**Problem details**:
Word for word, repeat each of the records below.

(Data items)
Lemma turns_converse generate ws opening turns : 
  (∀ req, emits asked (generate req) (λ r l, l = [req] ∧ identified r)) →
  ∀ done st, pr_messages st = conversation opening done →
  emits asked (bootstrap_turns generate ws turns st) (λ _ l, ∃ more,
    requests_of opening done (length done) ++ l = requests_of opening (done ++ more) (length done + length l) ∧
    (length l ≤ turns)%nat ∧ (length l ≤ S (length more))%nat).
Proof.
  intros Hgen. induction turns as [|turns IH]; intros rounds st Hst; cbn [bootstrap_turns].
  { apply emits_ret. exists []. rewrite !app_nil_r, Nat.add_0_r. cbn. auto with lia. }
  eapply emits_bind; [apply Hgen|]. intros r l [-> Hid]. rewrite Hst.
  assert (∀ b : bool, emits asked (ret b) (λ _ l', ∃ more,
    requests_of opening rounds (length rounds) ++ ([bootstrap_request (conversation opening rounds)] ++ l') =
      requests_of opening (rounds ++ more) (length rounds + length ([bootstrap_request (conversation opening rounds)] ++ l')) ∧
    (length ([bootstrap_request (conversation opening rounds)] ++ l') ≤ S turns)%nat ∧
    (length ([bootstrap_request (conversation opening rounds)] ++ l') ≤ S (length more))%nat)) as Hret.
  { intros b. apply emits_ret. exists []. rewrite !app_nil_r. cbn [length].
    rewrite Nat.add_1_r, requests_of_S by done. cbn. auto with lia. }
  destruct r as [response|e]; [|apply Hret]. cbn in Hid.
  destruct (resp_tool_calls response) as [|c calls] eqn:Hcalls; [apply Hret|]. cbv zeta.
  rewrite <- Hcalls in Hid |- *.
  set (assistant := mkMessage "assistant" (resp_content response) "" "" (resp_tool_calls response)).
  eapply emits_bind.
  - apply (emits_for_range asked _ (λ pre st' l', l' = [] ∧ ∃ results, fst <$> results = pre ∧
        pr_messages st' = conversation opening rounds ++ [assistant] ++ tail (round ("", results)))
      (λ r l', l' = [] ∧ match r with
         | inl st' => ∃ results, fst <$> results = resp_tool_calls response ∧
             pr_messages st' = conversation opening rounds ++ round (resp_content response, results)
         | inr b => b = false
         end) _ _ []).
    + split; [done|]. exists []. split; reflexivity.
    + intros pre x suf st' ev Hl (-> & results & Hpre & Hm).
      assert (tc_id x ≠ "") as Hx.
      { rewrite Hl in Hid. apply Forall_app in Hid as [_ Hid]. by inversion Hid. }
      eapply emits_weaken; [by apply bootstrap_call_adds|]. intros [st''|b] l' [-> Hr]; cbn beta iota; [|done].
      split; [done|]. destruct Hr as (result & Hr). exists (results ++ [(x, result)]).
      rewrite fmap_app, Hpre, Hr, Hm. split; [done|].
      cbn [round tail fst snd]. rewrite fmap_app. cbn. by rewrite <- !app_assoc.
    + intros st' ev (-> & results & Hpre & Hm). split; [done|]. exists results. split; [done|].
      rewrite Hm. unfold round. cbn [fst snd]. by rewrite Hpre.
  - intros [st'|b] l' [Hl' Hr]; cbn beta iota in *; cbn [app] in Hl'; subst l'; [|apply Hret].
    destruct Hr as (results & Hres & Hm). cbn [app].
    eapply emits_weaken; [apply (IH (rounds ++ [(resp_content response, results)]))|].
    { by rewrite conversation_snoc, Hm. }
    intros b l'' (more & Hreq & Hturns & Hmore).
    exists ((resp_content response, results) :: more).
    rewrite length_app in Hreq. cbn [length] in Hreq |- *. rewrite Nat.add_1_r in Hreq.
    rewrite requests_of_more, requests_of_S in Hreq by (done || lia). rewrite <- !app_assoc in Hreq.
    cbn [app] in Hreq |- *. rewrite Hreq. split_and!; [f_equal; lia|lia|lia].
Qed.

**Written answer**:
Lemma turns_converse generate ws opening turns : 
  (∀ req, emits asked (generate req) (λ r l, l = [req] ∧ identified r)) →
  ∀ done st, pr_messages st = conversation opening done →
  emits asked (bootstrap_turns generate ws turns st) (λ _ l, ∃ more,
    requests_of opening done (length done) ++ l = requests_of opening (done ++ more) (length done + length l) ∧
    (length l ≤ turns)%nat ∧ (length l ≤ S (length more))%nat).
Proof.
  intros Hgen. induction turns as [|turns IH]; intros rounds st Hst; cbn [bootstrap_turns].
  { apply emits_ret. exists []. rewrite !app_nil_r, Nat.add_0_r. cbn. auto with lia. }
  eapply emits_bind; [apply Hgen|]. intros r l [-> Hid]. rewrite Hst.
  assert (∀ b : bool, emits asked (ret b) (λ _ l', ∃ more,
    requests_of opening rounds (length rounds) ++ ([bootstrap_request (conversation opening rounds)] ++ l') =
      requests_of opening (rounds ++ more) (length rounds + length ([bootstrap_request (conversation opening rounds)] ++ l')) ∧
    (length ([bootstrap_request (conversation opening rounds)] ++ l') ≤ S turns)%nat ∧
    (length ([bootstrap_request (conversation opening rounds)] ++ l') ≤ S (length more))%nat)) as Hret.
  { intros b. apply emits_ret. exists []. rewrite !app_nil_r. cbn [length].
    rewrite Nat.add_1_r, requests_of_S by done. cbn. auto with lia. }
  destruct r as [response|e]; [|apply Hret]. cbn in Hid.
  destruct (resp_tool_calls response) as [|c calls] eqn:Hcalls; [apply Hret|]. cbv zeta.
  rewrite <- Hcalls in Hid |- *.
  set (assistant := mkMessage "assistant" (resp_content response) "" "" (resp_tool_calls response)).
  eapply emits_bind.
  - apply (emits_for_range asked _ (λ pre st' l', l' = [] ∧ ∃ results, fst <$> results = pre ∧
        pr_messages st' = conversation opening rounds ++ [assistant] ++ tail (round ("", results)))
      (λ r l', l' = [] ∧ match r with
         | inl st' => ∃ results, fst <$> results = resp_tool_calls response ∧
             pr_messages st' = conversation opening rounds ++ round (resp_content response, results)
         | inr b => b = false
         end) _ _ []).
    + split; [done|]. exists []. split; reflexivity.
    + intros pre x suf st' ev Hl (-> & results & Hpre & Hm).
      assert (tc_id x ≠ "") as Hx.
      { rewrite Hl in Hid. apply Forall_app in Hid as [_ Hid]. by inversion Hid. }
      eapply emits_weaken; [by apply bootstrap_call_adds|]. intros [st''|b] l' [-> Hr]; cbn beta iota; [|done].
      split; [done|]. destruct Hr as (result & Hr). exists (results ++ [(x, result)]).
      rewrite fmap_app, Hpre, Hr, Hm. split; [done|].
      cbn [round tail fst snd]. rewrite fmap_app. cbn. by rewrite <- !app_assoc.
    + intros st' ev (-> & results & Hpre & Hm). split; [done|]. exists results. split; [done|].
      rewrite Hm. unfold round. cbn [fst snd]. by rewrite Hpre.
  - intros [st'|b] l' [Hl' Hr]; cbn beta iota in *; cbn [app] in Hl'; subst l'; [|apply Hret].
    destruct Hr as (results & Hres & Hm). cbn [app].
    eapply emits_weaken; [apply (IH (rounds ++ [(resp_content response, results)]))|].
    { by rewrite conversation_snoc, Hm. }
    intros b l'' (more & Hreq & Hturns & Hmore).
    exists ((resp_content response, results) :: more).
    rewrite length_app in Hreq. cbn [length] in Hreq |- *. rewrite Nat.add_1_r in Hreq.
    rewrite requests_of_more, requests_of_S in Hreq by (done || lia). rewrite <- !app_assoc in Hreq.
    cbn [app] in Hreq |- *. rewrite Hreq. split_and!; [f_equal; lia|lia|lia].
Qed.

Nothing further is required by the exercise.